Theodore Roosevelt contracted malaria on a visit to the Amazon, and John F. Kennedy contracted malaria during his Navy service in the Solomon Islands.
Ulysses Grant’s malaria may have changed the course of the Civil War. Grant was a staunch Union man and would sought a commission in the U.S. Army whether he lived in Missouri or Illinois. But Galena’s Congressman, Elihu Washburn, had been a political ally of President Lincoln ever since their service together in the Illinois legislature. Washburn’s advocacy for Grant fueled the general’s rise and helped protect him from critics, until Grant’s manifest abilities won him the post of Commander-in-Chief of the Union armies in March of 1864.
Grant’s experience with malaria might also have informed his notorious comment that Venice would be a nice city “if only it were drained.”
*Entomology Today is published by the American Entomological Society. The article is titled, “At Least Eight American Presidents had Malaria” and is dated Feruary 17, 2014.
MattF
@Geminid: Hah. Never occurred to me that Venice would be a perfect place to catch malaria.
sab
@Geminid: My dad enlisted in the Navy to avoid being drafted for Korea, and he stayed in the Naval Reserves for twenty years afterwards. As a medical guy they had him working with bloodbanks in Ohio. One of their huge mostly secret fears was that Vietnam vets would bring malaria back to the midwest.
Marmot
@schrodingers_cat:
I know. That was dispiriting. I think the White House is trying to court democratic-ish countries too, in order to counter China. But man, the backfire is dangerous.
Marmot
No one has asked, so here’s my opinion.
Please, please, for the love of science stop referring to bacteria, viruses, and protozoa as “bugs.” Especially in this case, since the malaria parasite is actually transmitted by an insect.

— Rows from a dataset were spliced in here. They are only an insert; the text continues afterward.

(** The hidden layer of [tiny_net] is the identity followed by ReLU, the
    output layer adds the two hidden units and 0.5: the row [[1, 2]] gives
    3.5, the row [[-1, 3]] is clipped to [[0, 3]] and gives 3.5 too. *)
Example neural_net_predict_tiny_net :
  neural_net_predict tiny_net tiny_batch = Ok (Matrix 1 [[3.5]; [3.5]]).
Proof.
  change tiny_net with
    ([(Matrix 2 [[1.0; 0.0]; [0.0; 1.0]], [0.0; 0.0])]
     ++ [(Matrix 1 [[1.0]; [1.0]], [0.5])]).
  unfold tiny_batch.
  rewrite neural_net_predict_matrix
    by (try exact wf_tiny_batch; exact tiny_net_conforms).
  cbn [map app forward hidden_rows affine_row vtab seq vmap vsum fold_right
       vget mget nth rows ncols nrows length].
  rewrite !relu_nonneg by lra.
  rewrite (relu_nonpos (-1.0 * 1.0 + (3.0 * 0.0 + 0) + 0.0)) by lra.
  rewrite !relu_nonneg by lra.
  repeat f_equal; lra.
Qed.

(** A batch of width two does not fit a generator that expects one latent
    dimension: [np.dot] raises. *)
Example neural_net_predict_unaligned :
  neural_net_predict tiny_gen tiny_batch = Raise ValueError.
Proof. reflexivity. Qed.
(** * Care-Match synthetic data generator: a shallow embedding of
      [synthetic.py] ([CarePortalDataGenerator]) and its properties.

    The generator draws every random value from Python's process-wide
    [random] module and may raise; both effects are made explicit here by
    a state-and-exception monad over the generator state.  Tables
    ([pd.DataFrame] built from a list of dicts) are lists of records, in
    row order. *)

From Stdlib Require Import ZArith Lia Ascii.
From stdpp Require Import base list strings pretty.

Open Scope Z_scope.

(** * The program *)

(** ** Exceptions and the generator state *)

(** The Python exceptions the modelled code can raise. *)
Inductive exn : Type := KeyError | IndexError | ValueError.

Inductive res (A : Type) : Type :=
| Ok (a : A)
| Raise (e : exn).
Arguments Ok {A} a.
Arguments Raise {A} e.

(** State of the shared [random] generator.  CPython's generator is a
    deterministic state machine: a draw is a function of the state, and so
    is the state after the draw.  The state is kept as the sequence of raw
    values the generator will deliver ([tape]) and the number of draws made
    so far ([pos]).  Every sequence of in-range results is delivered by
    some tape, so a property proved for all states holds for every run. *)
Record rng : Type := { tape : nat -> Z; pos : nat }.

Other than that, this is fantastic news! Thanks David!
schrodingers_cat
@Marmot: Like all bullies Modi is a coward he is not going to stand up to China. He has been mum about Chinese incursions into Indian territory.
Brachiator
This is very hopeful news.
patrick II
Is the vaccine of the new Mrna types or is it a vaccine developed with traditional methods?
New Deal democrat
I am currently reading “1493,” about the exchange of plants, animals – and diseases – between the Old and New Worlds after 1492.

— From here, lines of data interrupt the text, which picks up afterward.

(** C4, as amended.  On an accountant constructed with [n_aggregations] or
    with a non-empty [aggregation_weights] and used through [with] blocks
    (each scope entered as soon as [scope] returned it, the blocks left
    innermost first), asking for an aggregation scope while an aggregation
    scope is open, that is on the scope stack, raises the no-nesting error
    and changes nothing.  On an accountant without such a constraint the
    call never fails: it returns a new scope without aggregation index and
    leaves the accountant as it is. *)
Theorem nested_aggregation_scope k h w :
    (forall e d disc n ws h0 cs,
       construct k e d disc n ws = Return h0 ->
       constrained (self h0) = true ->
       run_blocks k cs h0 = Some h ->
       in_open_aggregation_scope h ->
       scope w true h = (Raise (ValueError nested_msg), h)) /\
    (constrained (self h) = false ->
     scope w true h
     = (Return (length (scope_objects h)),
        mkHeap (self h) (scope_objects h ++ [mkScope w None None None []]))).
Proof.
  split.
  - intros e d disc n ws h0 cs C C0 R I.
    pose proof (run_blocks_constrained _ _ _ _ R) as Ec.
    pose proof (run_blocks_nesting _ _ _ _ R (construct_nesting _ _ _ _ _ _ _ C)) as J.
    apply scope_nested_raises; [congruence|].
    now apply (nesting_inv_flag h J).
  - unfold constrained. intros C0.
    unfold scope. unfold bind at 1. unfold get_self at 1. cbn [andb]. rewrite C0.
    unfold BudgetAccountantScope__init__. unfold_M. cbn. destruct h; reflexivity.
Qed.

End BlockRuns.

(** C4, as stated, fails.  On an accountant built without [n_aggregations]
    and without [aggregation_weights], asking for an aggregation scope inside
    an entered aggregation scope returns a second scope.  And on an
    accountant built with [n_aggregations = 3], when two aggregation scopes
    are created ahead, entered one inside the other, and the inner one is
    left, asking for an aggregation scope inside the outer one, still open,
    returns a third scope. *)
Lemma nested_aggregation_scope_undetected :
  (exists h0 h1 h2 h3,
     Naive.__init__ 1 0 None None = Return h0 /\
     scope 1 true h0 = (Return 0%nat, h1) /\
     __enter__ 0 h1 = (Return 0%nat, h2) /\
     _scopes_stack (self h2) = [0%nat] /\
     scope 1 true h2 = (Return 1%nat, h3)) /\
  (exists h0 h sc h',
     Naive.__init__ 1 0 (Some 3%Z) None = Return h0 /\
     run (pldlib := constant_lib) NaiveBudgetAccountant
       [call_scope 1 true; call_scope 1 true; call_enter 0; call_enter 1;
        call_exit 1] h0 = Some h /\
     _scopes_stack (self h) = [0%nat] /\
     nth_error (scope_objects h) 0 = Some sc /\
     is_aggregation_scope sc = true /\
     scope 1 true h = (Return 2%nat, h')).
Proof.
  split.
  - eexists. eexists. eexists. eexists.
    split; [eval_method; reflexivity|].
    split; [eval_method; reflexivity|].
    split; [eval_method; reflexivity|].
    split; [reflexivity|].
    eval_method; reflexivity.
  - eexists. eexists. eexists. eexists.
    split; [eval_method; reflexivity|].
    split; [cbn [run]; eval_method; reflexivity|].
    split; [reflexivity|].
    split; [reflexivity|].
    split; [reflexivity|].
    eval_method; reflexivity.
Qed.

(** C4 inside the first of three declared aggregations, a nested plain
    block with a request having been opened and left; and, without
    constraint, on an open plain scope. *)
Lemma nested_aggregation_scope_witness :
  (exists h0 h,
     construct NaiveBudgetAccountant 1 0 0 (Some 3%Z) None = Return h0 /\
     constrained (self h0) = true /\
     run_blocks (pldlib := constant_lib) NaiveBudgetAccountant
       [block_open 1 true; block_open (1/2) false;
        block_request_budget LAPLACE 1 1 1 None; block_close] h0 = Some h /\
     _scopes_stack (self h) = [0%nat] /\
     in_open_aggregation_scope h /\
     scope 1 true h = (Raise (ValueError nested_msg), h)) /\
  constrained (self open_scope_heap) = false /\
  scope 1 true open_scope_heap
  = (Return 1%nat,
     mkHeap (self open_scope_heap)
       (scope_objects open_scope_heap ++ [mkScope 1 None None None []])).
Proof.
  split.
  - assert (C : exists h0,
               construct NaiveBudgetAccountant 1 0 0 (Some 3%Z) None = Return h0).
    { eexists. eval_method. reflexivity. }
    destruct C as [h0 C].
    assert (C0 : constrained (self h0) = true).
    { revert C. eval_method. intros C. inv C. reflexivity. }
    assert (R : exists h,
               run_blocks (pldlib := constant_lib) NaiveBudgetAccountant
                 [block_open 1 true; block_open (1/2) false;
                  block_request_budget LAPLACE 1 1 1 None; block_close] h0 = Some h /\
               _scopes_stack (self h) = [0%nat] /\
               in_open_aggregation_scope h).
    { revert C. eval_method. intros C. inv C.
      eexists. split.
      - cbn [run_blocks perform_block]. unfold open_block, close_block.
        eval_method. reflexivity.
      - split; [reflexivity|].
        eexists 0%nat, _. split; [now left|]. split; reflexivity. }
    destruct R as (h & R & S & I).
    exists h0, h. split; [exact C|]. split; [exact C0|]. split; [exact R|].
    split; [exact S|]. split; [exact I|].
    exact (proj1 (nested_aggregation_scope (pldlib := constant_lib)
                    NaiveBudgetAccountant h 1)
             1 0 0 (Some 3%Z) None h0 _ C C0 R I).
  - split; [reflexivity|].
    apply (proj2 (nested_aggregation_scope (pldlib := constant_lib)
                    NaiveBudgetAccountant open_scope_heap 1)).
    reflexivity.
Defined.
(** A message one byte longer than [MaxConditionMessageLength]. *)
Fixpoint replicate (n : nat) (b : ascii) : string :=
  match n with
  | O => EmptyString
  | S n => String b (replicate n b)
  end.

Definition longMessage : string :=
  replicate (Z.to_nat (infrav1.MaxConditionMessageLength + 1)) "x"%char.

(** [app], suspended. *)
Definition suspended : infrav1.Terraform :=
  infrav1.mkTerraform (infrav1.ObjectMeta app)
    (infrav1.mkTerraformSpec "" false "default" 60 None repo true false None None [])
    status.

(** [app] with a source of a kind the controller does not know. *)
Definition charted : infrav1.Terraform :=
  infrav1.mkTerraform (infrav1.ObjectMeta app)
    (infrav1.mkTerraformSpec "" false "default" 60 None
       (infrav1.mkSourceRef "HelmChart" "chart" "") false false None None [])
    status.

(** [base] under deletion since instant 90, with the finalizer of its
    dependant [app]. *)
Definition deleting : infrav1.Terraform :=
  infrav1.set_ObjectMeta baseObserved
    (metav1.mkObjectMeta "base" "infra" 1 (Some 90)
       [infrav1.TerraformFinalizer; "tf.dependency.of.app"]).

(** A world whose cluster holds the object [tf] and the source [repo]. *)
Definition worldOf (tf : infrav1.Terraform) : controllers.World fake.Cluster :=
  controllers.mkWorld
    (fake.mkCluster {[ fake.keyOf tf := tf ]}
       {[ ("GitRepository", ("infra", "repo")) := source ]} ∅ false)
    clock [].

(** Stand-ins for [r.List] and [dependency.Sort]: every object is listed
    under every key, and sorting keeps the order. *)
Definition listed (items : list infrav1.Terraform)
  : string -> string -> list infrav1.Terraform + error :=
  fun _ _ => inl items.
(** Between two consecutive updates of a run, a flip is confirmed exactly
    when both show the same side and that side is not the leader standing
    after the first of them. *)
Lemma leader_run_consecutive obs :
  forall t last c k o0 o1 i0 i1,
    pending_inv t last ->
    obs !! k = Some o0 -> obs !! S k = Some o1 ->
    (leader_run obs t c).1.1 !! k = Some i0 ->
    (leader_run obs t c).1.1 !! S k = Some i1 ->
    (LeaderTracker.flipped i1 = true <->
     observed o1 = observed o0 /\
     LeaderTracker.leader i0 <> Some (observed o1)) /\
    (LeaderTracker.flipped i1 = true ->
     LeaderTracker.leader i1 = Some (observed o1) /\
     LeaderTracker.i_totalFlips i1 = (LeaderTracker.i_totalFlips i0 + 1)%Z) /\
    (LeaderTracker.flipped i1 = false ->
     LeaderTracker.leader i1 = LeaderTracker.leader i0 /\
     LeaderTracker.i_totalFlips i1 = LeaderTracker.i_totalFlips i0).
Proof.
  induction obs as [|o obs IH]; intros t last c k o0 o1 i0 i1 Hinv Ho0 Ho1 Hi0 Hi1.
  - discriminate.
  - rewrite leader_run_cons in Hi0, Hi1.
    destruct (update_step o t last c Hinv)
      as (Hinv' & Hl & Htot & Hsome & _).
    destruct k as [|k].
    + cbn in Ho0, Hi0. inversion Ho0; subst o0. inversion Hi0; subst i0.
      destruct obs as [|o' obs]; [discriminate|].
      cbn in Ho1. inversion Ho1; subst o'.
      cbn [lookup list_lookup] in Hi1. rewrite leader_run_cons in Hi1.
      cbn in Hi1. inversion Hi1; subst i1. clear Hi1 Hi0 Ho0 Ho1.
      set (t1 := (LeaderTracker.update o.1 o.2 t c).1.2) in *.
      set (c1 := (LeaderTracker.update o.1 o.2 t c).2) in *.
      destruct (update_step o1 t1 _ c1 Hinv')
        as (_ & Hl1 & Htot1 & _ & Hflip & Hyes & Hno).
      rewrite Hl, Hl1, Htot, Htot1. split; [|split].
      * rewrite Hflip. split.
        -- intros (Hlast & _ & Hne). split; congruence.
        -- intros (Heq & Hne). repeat split; congruence.
      * exact Hyes.
      * intros Hf. destruct (Hno Hf) as [Hc Ht]. split; auto.
    + cbn in Ho0, Ho1, Hi0, Hi1.
      exact (IH _ _ _ k o0 o1 i0 i1 Hinv' Ho0 Ho1 Hi0 Hi1).
Qed.

Lemma pending_inv_settled t L :
  LeaderTracker.currentLeader t = Some L ->
  LeaderTracker.pendingFlip t = None ->
  pending_inv t (Some L).
Proof.
  intros Hc Hp. unfold pending_inv. rewrite Hc.
  rewrite decide_True by reflexivity. exact Hp.
Qed.

Lemma not_flipped (b : bool) (P : Prop) : (b = true <-> P) -> ~ P -> b = false.
Proof. destruct b; intuition. Qed.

According to the book, malaria played an important role in the slave trade. Malaria originated in sub-Saharan Africa, and whether because of natural selection, or being infected as infants when the disease is much milder, about 97% of Africans display resistance to it.

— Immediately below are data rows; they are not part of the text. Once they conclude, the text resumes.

Lemma access_entry_status (r : http.Request) (st latency : Z) :
  logrus.Data (access_entry r st latency) !! "status"
  = Some (logrus.VInt st)
  /\ logrus.Data (access_entry r st latency) !! "text_status"
     = Some (logrus.VString (http.StatusText st)).
Proof.
  unfold access_entry; simpl. destruct (negb _); split; by simplify_map_eq.
Qed.

Lemma access_entry_request_id (r : http.Request) (st latency : Z) :
  logrus.Data (access_entry r st latency) !! "request_id"
  = match http.Header_ r !! "X-Request-Id" with
    | Some (v :: _) =>
        if String.eqb v "" then None else Some (logrus.VString v)
    | _ => None
    end.
Proof.
  unfold access_entry, http.Get; simpl.
  destruct (http.Header_ r !! "X-Request-Id") as [[|v vs]|]; simpl;
    try (by simplify_map_eq).
  destruct (String.eqb v ""); simpl; by simplify_map_eq.
Qed.
(** * go-littr: account reconciliation, key resolution, signature
      middleware and OAuth2 start-up

    A shallow embedding of the parts of the node that the specification
    talks about:

    - [app.hideString], [app.GetOauth2Config], [app.Init] and
      [app.loadAccountData] from [app/frontend.go];
    - [api.GetKey] and [api.VerifyHttpSignature] from the [api] package;
    - [score.ScoreFmt] from the item model, over binary64 numbers.

    Go strings are byte strings and are modelled by [string] (one [ascii]
    per byte).  Pointers and interface values are modelled by their
    address, slices by their elements together with the nil/non-nil
    distinction, [time.Time] by its three machine fields.  A run-time
    panic is an explicit outcome ([Go.Panic]).  Calls into collaborators
    that live outside the files at hand ([net/url], [path], [x509], the
    account store, the federation client, the OAuth2 client, the
    signature library) are the fields of a [Collaborators] class, one per
    package, so every general statement holds for any behaviour of those
    collaborators. *)

From Stdlib Require Import ZArith Bool List Lia Ascii String.
From stdpp Require Import base option strings gmap.

Local Open Scope string_scope.
Local Open Scope list_scope.

(** ** Go values *)

Module Go.

(** A pointer (or an interface value): [nil] or the address of the
    object it refers to.  Copying a pointer copies the address only. *)
Inductive pointer : Type :=
| nil
| addr (a : N).

Definition is_nil (p : pointer) : bool :=
  match p with nil => true | addr _ => false end.

(** A slice: the nil slice, or a non-nil slice with its elements.
    [len] is 0 for both the nil slice and an empty non-nil slice. *)
Inductive slice (A : Type) : Type :=
| nil_slice
| elems (l : list A).
Arguments nil_slice {A}.
Arguments elems {A} l.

So when it was accidentally introduced to the Americas, it hit European colonizers and Native Americans with the virulence of a virgin epidemic, while African slaves were largely unbothered by it. As a result, plantations in the warmer areas where malaria could thrive found that African slaves lasted much longer than either Native captives or indentured Europeans. Hence enslaved Africans made that much more economic sense.
RaflW
This is excellent news.
That said, I look forward to the opportunity to pay about $500 (or at least be billed that amt before insurance) some day to be able to get the shots.* I say this because my latest Covid jab ‘cost’ $158, according to the paperwork. Yes my out of pocket was 0, and I’d imagine my payor has a deal with the pharmacy-grocery chain, but that’s the sticker price. :(
*Not sure I’ll qualify as needing the shots (and don’t want to line-jump people with greater need) but I hope to travel to endemic areas in ’24 and beyond with a nonprofit based here in the twin cities.
eldorado
i’m not able to find much followup on the gmo mosquito releases other than one company’s outcomes apparently didn’t help much and they’ve withdrawn some proposals
anyone up on this?
Villago Delenda Est
Bobby the Lesser no doubt has already denounced this.
Brachiator
@New Deal democrat:
The trade-off is Sickle cell. Also not sure about the 97 percent figure. Is malaria a big issue in East Africa and Southern Africa?
I thought it was more smallpox and other diseases that were significant in Europe that were brought to the Americas. Yellow fever was later brutal in some areas. Any discussion of that disease?